As mentioned in this tutorial I currently have to provide a manual backward function in a cpp extension.
From my understanding, this backward would be the same as it would be evaluated by autograd in python (just implemented in C++) or am I mistaken here?
Is there any possibility to show the functions which are actually performed during autograd’s backward (to be sure I am not missing any part of the gradients calculation)?
The usual way to check on gradients is torch.autograd.gradcheck.
For autograd-traced calculations, you can traverse the graph by following .grad_fn and their .next_functions.
Are the functions in .grad_fn the ones which have been used during the forward pass or which have to be called to calculate the gradients? I.e. are they part of the forward or the backward path?
As far as I know (I think it came up a couple of weeks ago), you cannot call them and you cannot actually access the parameters (except for Python-defined torch.autograd.Function subclasses).
If you only use basic ops (as opposed to custom kernels), you could see whether you can use automatic differentiation (edit: I tried, works out of the box).
In that case, however, it might not be necessary to use C++ extension at all unless you do really funny stuff, the Python speed has been rather decent for me. (I tried that with torch.nn.functional.bilinear once.)
Now, all that is theorizing, I don’t know what is best for your use case.
I just looked at the tutorial again, I think part, possibly a large part, of the speed-up might well be from the forward not creating a graph, so a more fair C++ vs.
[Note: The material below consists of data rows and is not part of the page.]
(* ===== verification/StorageProofs.v ===== *)
(** * Portable storage: theorems

    Round trip and determinism of the encoder,
    for the definitions of Storage and StorageDecode. *)

From S2P Require Import Prelude GoMap Varint Storage StorageDecode.

(** ** Map equality of sections

    [norm] puts every section of a value, at every depth, in ascending key
    order; two sections denote the same nested Go maps when their normal forms
    are equal. *)
Fixpoint norm (v : Value) : Value :=
  match v with
  | mkValue t i u f b bs obj u64s u32s strs objs =>
      mkValue t i u f b bs
        (mcanon (map (fun kv => match kv with (k, w) => (k, norm w) end) obj))
        u64s u32s strs
        (map (fun s => mcanon (map (fun kv => match kv with (k, w) => (k, norm w) end) s)) objs)
  end.

Definition norm_section (s : StorageSection) : StorageSection :=
  mcanon (prod_map id norm <$> s).

Definition section_equiv (s1 s2 : StorageSection) : Prop :=
  norm_section s1 = norm_section s2.
#[export] Instance StorageSection_equiv : Equiv StorageSection := section_equiv.
#[export] Instance section_equivalence : Equivalence (≡@{StorageSection}).
Proof. split; congruence. Qed.

(** ** Well-formed values: what the constructor functions build from machine
    values, with distinct section keys of at most 255 bytes. *)
Inductive wf_value : Value -> Prop :=
| wf_Uint64 x : in_u 64 x -> wf_value (Uint64Val x)
| wf_Uint32 x : in_u 32 x -> wf_value (Uint32Val x)
| wf_Uint16 x : in_u 16 x -> wf_value (Uint16Val x)
| wf_Uint8 x : in_u 8 x -> wf_value (Uint8Val x)
| wf_Int64 x : in_s 64 x -> wf_value (Int64Val x)
| wf_Int32 x : in_s 32 x -> wf_value (Int32Val x)
| wf_Int16 x : in_s 16 x -> wf_value (Int16Val x)
| wf_Int8 x : in_s 8 x -> wf_value (Int8Val x)
| wf_Bool x : wf_value (BoolVal x)
| wf_Double x : in_u 64 x -> wf_value (DoubleVal x)
| wf_String x : all_bytes x -> wf_value (StringVal x)
| wf_Object s :
    mwf s -> Forall (fun kv => slen kv.1 <= 255) s -> Forall (fun kv => wf_value kv.2) s ->
    wf_value (ObjectVal s)
| wf_Uint64Array xs : Forall (in_u 64) xs -> wf_value (Uint64ArrayVal xs)
| wf_Uint32Array xs : Forall (in_u 32) xs -> wf_value (Uint32ArrayVal xs)
| wf_StringArray xs : Forall all_bytes xs -> wf_value (StringArrayVal xs)
| wf_ObjectArray ss :
    Forall (fun s => mwf s) ss ->
    Forall (Forall (fun kv => slen kv.1 <= 255)) ss ->
    Forall (Forall (fun kv => wf_value kv.2)) ss ->
    wf_value (ObjectArrayVal ss).

Definition wf_section (s : StorageSection) : Prop :=
  mwf s /\ Forall (fun kv => slen kv.1 <= 255) s /\ Forall (fun kv => wf_value kv.2) s.

Lemma norm_entries s :
  mcanon (map (fun kv => match kv with (k, w) => (k, norm w) end) s) = norm_section s.
Proof. unfold norm_section. f_equal. by apply map_ext; intros []. Qed.

Lemma norm_Object s : norm (ObjectVal s) = ObjectVal (norm_section s).
Proof. cbn. by rewrite norm_entries. Qed.

Lemma norm_ObjectArray ss : norm (ObjectArrayVal ss) = ObjectArrayVal (norm_section <$> ss).
Proof. cbn. unfold ObjectArrayVal. f_equal. apply map_ext, norm_entries. Qed.

Lemma norm_Type v : Type_ (norm v) = Type_ v.
Proof. by destruct v. Qed.

Lemma norm_section_entries s : norm_section s = prod_map id norm <$> mcanon s.
Proof. apply mcanon_fmap. Qed.

(** ** Depth *)
Lemma max_depth_le {A} (f : A -> nat) l n :
  (max_depth f l <= n)%nat <-> Forall (fun x => (f x <= n)%nat) l.
Proof.
  unfold max_depth. induction l as [|x l IH]; cbn [foldr].
  - split; [by constructor|]. intros _. apply Nat.le_0_l.
  - rewrite Forall_cons, <- IH. lia.
Qed.

Lemma max_depth_ext {A} (f g : A -> nat) l :
  (forall x, f x = g x) -> max_depth f l = max_depth g l.
Proof. intros H. unfold max_depth. induction l; cbn [foldr]; congruence. Qed.

Lemma section_depth_entries (s : StorageSection) :
  max_depth (fun kv => match kv with (_, w) => value_depth w end) s = section_depth s.
Proof. apply max_depth_ext. by intros []. Qed.

Lemma value_depth_Object s : value_depth (ObjectVal s) = S (section_depth s).
Proof. cbn [value_depth ObjectVal]. by rewrite section_depth_entries, Nat.max_0_r. Qed.

Lemma value_depth_ObjectArray ss :
  value_depth (ObjectArrayVal ss) = S (max_depth section_depth ss).
Proof.
  cbn [value_depth ObjectArrayVal]. f_equal. apply max_depth_ext, section_depth_entries.
Qed.

Lemma section_depth_le s n :
  (section_depth s <= n)%nat <-> Forall (fun kv => (value_depth kv.2 <= n)%nat) s.
Proof. apply max_depth_le. Qed.

(** ** Encodings as byte strings *)

(** [b] is what [encV] appends for [v]. *)
Definition encodes (encV : bytes -> Value -> Result bytes) (v : Value) (b : bytes) : Prop :=
  forall buf, encV buf v = Ok (buf ++ b).

(** Inputs small enough for every allocation the decoder makes on them: three
    machine words per byte. *)
Definition fits (b : bytes) : Prop := 24 * len b <= maxAlloc.

(** [decV] reads [v] back from [b], whatever follows. *)
Definition decodes (decV : bytes -> Z -> Result decodedValueResult) (v : Value) (b : bytes) : Prop :=
  forall rest, fits (b ++ rest) ->
    decV (b ++ rest) (Type_ v) = Ok (mkDecodedValue (norm v) (len b)).

(** The bytes of one section entry. *)
Definition entry_bytes (kv : string * Value) (b : bytes) : bytes :=
  [slen kv.1] ++ bytes_of_string kv.1 ++ [Type_ kv.2] ++ b.
Definition entries_bytes (es : StorageSection) (bs : list bytes) : bytes :=
  concat (zip_with entry_bytes es bs).

Lemma entries_bytes_cons kv es b bs :
  entries_bytes (kv :: es) (b :: bs) = entry_bytes kv b ++ entries_bytes es bs.
Proof. reflexivity. Qed.

Lemma slen_nonneg s : 0 <= slen s.
Proof. unfold slen. lia. Qed.

Lemma len_entry_bytes kv b : len (entry_bytes kv b) = 2 + slen kv.1 + len b.
Proof. unfold entry_bytes. autorewrite with go. lia. Qed.

Lemma entries_bytes_len es bs : length es = length bs ->
  2 * len es <= len (entries_bytes es bs).
Proof.
  revert bs. induction es as [|kv es IH]; intros [|b bs]; try done; intros [= Hl].
  rewrite entries_bytes_cons. autorewrite with go.
  rewrite len_entry_bytes. specialize (IH bs Hl).
  pose proof (slen_nonneg kv.1). pose proof (len_nonneg b). lia.
Qed.

Lemma encodeEntries_spec encV s es bs buf :
  Forall (fun kv => mget s kv.1 = Some kv.2) es ->
  Forall (fun kv => slen kv.1 <= 255) es ->
  Forall2 (fun kv b => encodes encV kv.2 b) es bs ->
  encodeEntries encV s es.*1 buf = Ok (buf ++ entries_bytes es bs).
Proof.
  intros Hg Hn He. revert buf Hg Hn.
  induction He as [|[k v] b es bs Hb He IH]; intros buf Hg Hn.
  - cbn. by rewrite app_nil_r.
  - apply Forall_cons in Hg as [Hk Hg]. apply Forall_cons in Hn as [Hs Hn]. cbn in Hk, Hs, Hb.
    rewrite fmap_cons. cbn [encodeEntries fst]. rewrite Hk. cbn [default id].
    rewrite decide_False by lia. cbv zeta.
    rewrite Hb. cbn [mbind Result_bind]. rewrite IH by done. f_equal.
    rewrite entries_bytes_cons. unfold entry_bytes. cbn [fst snd].
    rewrite uwrap_id by (pose proof (slen_nonneg k); unfold in_u; lia).
    by rewrite <- !app_assoc.
Qed.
Python comparison would be to use with torch.no_grad() in Python or implement forward and backward as an autograd function in Python.
Thanks a lot. So to sum this up: In your opinion it should be just fine to stay with python as long as I don’t want to create some fancy kernels (which I actually don’t) since the speedup would be minimal in a fair comparison?
Don’t take my word for it though. That might be a part. So if a, say, 10% speedup is worth writing it in C++, do try. But I think you don’t get 30% just from moving to C++, but a larger part of that is the custom backward (which you could do similarly in Python).